The Ancestor said, heading for the door. "You’re gambling with the entire continent. I just hope Royal’s pikes are big enough for all of our heads."
"I know what you are all thinking," the Deacon said, his voice dropping to a silken, predatory whisper. "You think we have unleashed a wolf we cannot leash. You think Royal is an anomaly that will swallow us all."
The Scavenger Ancestor snorted, crossing his massive arms. "He’s already swallowed twenty percent of the Oasis and half the East Coast trade routes, Deacon. He isn’t just an anomaly; he’s a plague."
"Then you underestimate the depth of the Union’s foundations," the Deacon countered, a cold, sharp light glinting in his eyes. "Do you truly believe we have spent these years sitting idle while the world burned? Truth Seeker does more than just find facts—he unearths the inevitable. I obtained a ’Gift’ from him specifically for an occasion such as this. A trump card that is far stronger than any individual soldier or mercenary group."
The name Truth Seeker caused even the Patriarch, who was halfway to the door, to pause for a fraction of a second. He was the Union’s most guarded asset, a seer-class entity whose predictions had never failed to manifest.

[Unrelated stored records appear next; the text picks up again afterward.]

Lemma move_reset_loop_run n i s :
  (forall m, i <= m < i + Z.of_nat n -> is_Some (nodes (m_base s) !! m)) ->
  exists N', move_reset_loop n i s = (Ok tt, s <| m_base ::= upd nodes (fun _ => N') |>)
    /\ (forall m, is_Some (N' !! m) <-> is_Some (nodes (m_base s) !! m))
    /\ (forall m, i <= m < i + Z.of_nat n -> nn N' m = Some (Some (m + 1)))
    /\ (forall m, ~ i <= m < i + Z.of_nat n -> nn N' m = nn (nodes (m_base s)) m).
Proof.
  induction n as [| n IH] in i, s |- *; intros Hin; cbn [move_reset_loop].
  { exists (nodes (m_base s)). split; [by destruct s as [? ? [] ? ? ? ? ?] |]. split_and!; [done | lia | done]. }
  assert (Hi : is_Some (nodes (m_base s) !! i)) by (apply Hin; lia).
  rewrite (bind_ok _ _ _ _ _ (node_upd_run _ _ _ Hi)).
  set (s1 := upd m_base _ s).
  assert (Hdom : forall m, is_Some (nodes (m_base s1) !! m) <-> is_Some (nodes (m_base s) !! m)).
  { intros m. simpl. destruct (decide (m = i)) as [-> |]; [| by rewrite lookup_alter_ne].
    rewrite lookup_alter_eq, fmap_is_Some. done. }
  destruct (IH (i + 1) s1) as (N' & E & Hd & Hlink & Hout).
  { intros m Hm. apply Hdom, Hin. lia. }
  exists N'. split; [done |]. split; [intros m; by rewrite Hd, Hdom |]. split.
  - intros m Hm. destruct (decide (m = i)) as [-> |]; [| apply Hlink; lia].
    rewrite Hout by lia. by apply nn_set_next.
  - intros m Hm. rewrite Hout by lia. simpl. apply nn_alter_ne. lia.
Qed.

Lemma alloc_chunks_loop_spec n size p can :
  let '(c, q) := alloc_chunks_loop n size p can in
  can <= c <= can + Z.of_nat n /\ q = p + (c - can) * size /\ (can < c -> q <= dynmem_end).
Proof.
  induction n as [| n IH] in p, can |- *; cbn [alloc_chunks_loop]; [lia |].
  destruct (Z.leb_spec (p + size) dynmem_end) as [Hle | Hgt]; [| lia].
  specialize (IH (p + size) (can + 1)). destruct (alloc_chunks_loop n size (p + size) (can + 1)) as [c q].
  destruct IH as (Hc & -> & Hq). split; [lia |]. split; [lia |]. intros _.
  destruct (decide (can + 1 < c)); [by apply Hq |]. replace c with (can + 1) by lia. lia.
Qed.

"The Appalachian Breach isn’t just a Rift," the Deacon continued, a jagged smile spreading across his face. "It is a gateway to something that even an ’Obsidian-rank’ brat cannot fathom. Truth Seeker has confirmed it: if Ethan enters that zone to claim his precious resources, he won’t be fighting an army. He will be fighting a God-tier entity that has been waiting for a host of his caliber."

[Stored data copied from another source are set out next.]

Lemma full_runs_tick ms r : full_runs ms r -> full_runs ms (S r).
Proof.
  intros IH l s st w t i a k d x Hst Hf Hval Hin Hr Hpos Hw n q. pose proof Hin as (Hn & _ & _ & Hc).
  destruct (full_step s st w l ms (Z.of_nat (S r)) Hst) as (s1 & w1 & E1 & Hs1); [lia | lia |].
  destruct (full_unstep s1 st w1 l ms (Z.of_nat r)) as (s2 & w2 & E2 & Hs2 & Hw2);
    [by replace (2 * Z.of_nat r + 3) with (2 * Z.of_nat (S r) + 1) by lia | lia | lia |].
  subst n. cbn [Nat.add]. rewrite (stepper_pairs_S _ s st w l ms _ s1 _ s2 Hst E1 E2).
  edestruct (IH l s2) as [Hx | (evs & s' & st' & w' & Ev & Et & Er & Hne & Hs' & Hc' & Hp')];
    [exact Hs2 | done | done | by apply in_fmove_step | lia | by apply pos_ok_stepped | done | |].
  { left. by apply too_late_bind. }
  right. rewrite (bind_ok _ _ _ _ _ Ev). eexists _, s', st', w'. split; [reflexivity |].
  rewrite plan_head, !fmap_cons, Et, Er. cbn [fst snd]. rewrite Hn. split.
  { simpl. replace (k + 1 + Z.of_nat r) with (k + Z.of_nat (S r)) by lia. done. }
  split; [by rewrite run_rets_S by lia |]. split; [constructor; [by rewrite <- Hn | done] |].
  split; [done |]. split; [done |].
  unfold q. destruct d; [replace (x + Z.of_nat (S (S r))) with (x + 1 + Z.of_nat (S r)) by lia
    | replace (x - Z.of_nat (S (S r))) with (x - 1 - Z.of_nat (S r)) by lia]; done.
Qed.

Lemma full_runs_done : full_runs [] 0.
Proof.
  intros l s st w t i a k d x Hst Hf Hval Hin Hr Hpos Hw n q. pose proof Hin as (Hn & _ & _ & Hc). simpl in Hc.
  assert (l = []) as -> by (destruct Hst as [_ _ _ Hm _]; by apply Forall2_nil_inv_r in Hm).
  destruct (full_step s st w [] [] 0 Hst) as (s1 & w1 & E1 & Hs1); [lia | lia |].
  destruct (full_unstep_last s1 st w1 [] [] Hs1 Hf) as (s2 & w2 & E2 & Hs2).
  right. subst n. cbn [Nat.add]. rewrite (stepper_pairs_S _ s st w [] [] _ s1 _ s2 Hst E1 E2).
  eexists _, s2, _, w2. split; [reflexivity |]. split; [simpl; by rewrite Hn |]. split; [done |].
  split; [by constructor |]. split; [exact Hs2 |]. split; [done |]. by apply pos_ok_last2.
Qed.

Lemma full_runs_load m ms : (forall r, full_runs ms r) -> full_runs (m :: ms) 0.
Proof.
  intros IH l s st w t i a k d x Hst Hf Hval Hin Hr Hpos Hw n q. pose proof Hin as (Hn & _ & _ & Hc). simpl in Hc.
  apply Forall_cons in Hval as [Hcnt Hval].
  assert (exists nd l', l = nd :: l') as (nd & l' & ->).
  { destruct Hst as [_ _ _ Hm _]. inversion Hm; subst; eauto. }
  destruct (full_step s st w _ _ 0 Hst) as (s1 & w1 & E1 & Hs1); [lia | lia |].
  destruct (full_unstep_last s1 st w1 _ _ Hs1 Hf) as [(s2 & E2) | (s2 & w2 & mh & E2 & Hs2 & Hw2)].
  { left. exists s2. subst n. cbn [Nat.add stepper_pairs]. pose proof (sp_wake _ _ _ _ _ _ Hst) as (tm & Ht & _)%wk_lookup.
    rewrite (bind_ok _ _ _ _ _ (tm_get_run _ _ _ Ht)), (bind_ok _ _ _ _ _ (get_stepper_run _ _ _ (sp_view _ _ _ _ _ _ Hst))).
    rewrite (bind_ok _ _ _ _ _ E1). by apply bind_shut. }
  assert (Hp2 : pos_ok (xorb d (has (sm_flags m) MF_DIR)) (if d then x + 1 else x - 1) (loaded false (st <| s_count := 0 |>) m mh)).
  { pose proof (pos_ok_last2 d x st Hf Hc Hpos) as Hl.
    eapply (pos_ok_load d _ (st <| s_count := 0 |>) m mh) in Hl; [| done | unfold steps_left; simpl; by rewrite Hf].
    simpl in Hl. by rewrite Hf in Hl. }
  subst n. cbn [Nat.add]. rewrite (stepper_pairs_S _ s st w _ _ _ s1 _ s2 Hst E1 E2).
  change (steps_of (m :: ms)) with (Z.to_nat (sm_count m) + steps_of ms)%nat.
  edestruct (IH (pred (Z.to_nat (sm_count m))) l' s2) as [Hx | (evs & s' & st' & w' & Ev & Et & Er & Hne & Hs' & Hc' & Hp')];
    [exact Hs2 | done | done | by apply in_fmove_load | lia | exact Hp2 | done | |];
    replace (S (pred (Z.to_nat (sm_count m)))) with (Z.to_nat (sm_count m)) in * by lia.
  { left. by apply too_late_bind. }
  rewrite !Z2Nat.id in * by lia. right. rewrite (bind_ok _ _ _ _ _ Ev). eexists _, s', st', w'. split; [reflexivity |].
  rewrite !fmap_cons, Et, Er. cbn [fst snd]. rewrite Hn, Z.add_0_r.
  replace (1 + Z.of_nat (pred (Z.to_nat (sm_count m)))) with (sm_count m) by lia.
  split; [done |]. split; [apply run_rets_S; lia |]. split; [constructor; [by rewrite <- Hn | done] |].
  split; [done |]. split; [done |]. unfold q. simpl. exact Hp'.
Qed.
Record command_parser := mk_parser {
  cp_num_args : Z;
  cp_flags : Z;
  cp_param_types : list param_type;
  cp_func : list Z -> FW unit;
}.

Section WithBoard.
Context `{B : Board}.

(** ** Pointers in messages *)

Definition command_encode_ptr (p : Z) : Z := if wide_size_t then u32 p else u32 (recv_base + p).
Definition command_decode_ptr (v : Z) : Z := if wide_size_t then v else v - recv_base.

(** The bytes a decoded pointer leads to. *)
Definition recv_bytes (p len : Z) : FW (list Z) :=
  rb ← gets (fun s => receive_buf (m_con s));
  if (0 <=? p) && (0 <=? len) && (p + len <=? Z.of_nat (length rb))
  then mret (take (Z.to_nat len) (drop (Z.to_nat p) rb)) else fault "receive_buf[]".

Definition recv_store (p : Z) (data : list Z) : FW unit :=
  set_con (fun c => c <| receive_buf ::= fun b =>
    take (Z.to_nat p) b ++ data ++ drop (Z.to_nat p + length data) b |>).

(** ** Parsing *)

(** One turn of the loop of [command_parsef]: the words stored through [args]
    and the new [p]. *)
Definition parse_param (buf : list Z) (p maxend : Z) (t : param_type) : res (list Z * Z) :=
  if p >? maxend then Shut "Command parser error"
  else
    match t with
    | PT_uint32 | PT_int32 | PT_uint16 | PT_int16 | PT_byte =>
        match parse_int (drop (Z.to_nat p) buf) with
        | Some (v, rest) => Ok ([v], Z.of_nat (length buf - length rest))
        | None => Fault "*p"
        end
    | PT_buffer =>
        match buf !! Z.to_nat p with
        | Some len =>
            let p := p + 1 in
            if p + len >? maxend then Shut "Command parser error"
            else Ok ([len; command_encode_ptr p], p + len)
        | None => Fault "*p"
        end
    | PT_string | PT_progmem_buffer => Shut "Command parser error"
    end.

(** [command_parsef]; [room] is what is left of the array [args]. *)
Fixpoint command_parsef (buf : list Z) (p maxend : Z) (ts : list param_type) (room : Z) : res (list Z * Z) :=
  match ts with
  | [] => Ok ([], p)
  | t :: ts =>
      '(a, p) ← parse_param buf p maxend t;
      if Z.of_nat (length a) >? room then Fault "args[]"
      else
        '(args, p) ← command_parsef buf p maxend ts (room - Z.of_nat (length a));
        Ok (a ++ args, p)
  end.

(** ** Routing *)

Context (command_index : list command_parser).

Definition command_lookup_parser (cmdid : Z) : FW command_parser :=
  if (cmdid =? 0) || (cmdid >=? Z.of_nat (length command_index)) then shutdown "Invalid command"
  else deref "command_index[]" (command_index !! Z.to_nat cmdid).

(** [irq_poll] of [armcm_irq.c] does nothing. *)
Definition irq_poll : FW unit := mret tt.

(** The handler of a parsed command, or the shutdown report. *)
Definition run_command (cp : command_parser) (args : list Z) : FW unit :=
  sd ← sched_is_shutdown;
  if sd && negb (has (cp_flags cp) HF_IN_SHUTDOWN) then sched_report_shutdown
  else irq_poll ;; cp_func cp args.

(** The loop of [command_dispatch]. *)
Fixpoint dispatch_loop (fuel : nat) (buf : list Z) (p msgend : Z) : FW unit :=
  match fuel with
  | O => lift_res OutOfFuel
  | S fuel =>
      if p >=? msgend then mret tt
      else
        cmdid ← deref "*p" (buf !! Z.to_nat p);
        let p := p + 1 in
        cp ← command_lookup_parser cmdid;
        '(args, p) ← lift_res (command_parsef buf p msgend (cp_param_types cp) (cp_num_args cp));
        run_command cp args ;;
        dispatch_loop fuel buf p msgend
  end.

(** Every turn consumes a byte of the block. *)
Definition command_dispatch (buf : list Z) (msglen : Z) : FW unit :=
  dispatch_loop (Z.to_nat msglen) buf MESSAGE_HEADER_SIZE (msglen - MESSAGE_TRAILER_SIZE).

He picked up his silver-capped cane and began to walk toward the private exit. "So, you may all rest easy for tonight. I shall depart immediately to finalize the activation of this... catalyst. Prepare yourselves for the aftermath. When Royal falls, there will be a vacuum, and I expect you all to be ready to reclaim what was lost."
The leaders relaxed slightly, the tension in the room exhaling like a dying beast. But as the Deacon vanished into the shadows of the hallway, the Scavenger Ancestor looked at the cracked obsidian table and felt a cold pit in his stomach.
"He says we should rest easy," the Ancestor muttered to the Celestial Leader. "But if Ethan doesn’t die... if he actually breaks whatever ’God’ the Union is throwing at him... then the price of this ’card’ won’t be paid by Royal. It will be paid by our heads."
The Celestial Leader didn’t respond. He simply stared at the empty seat where Ethan had sat—the seat that now seemed to cast a shadow longer than the Capitol itself. The Union was gambling with the soul of the continent, and for the first time in his long life, the Leader felt that the house might finally lose.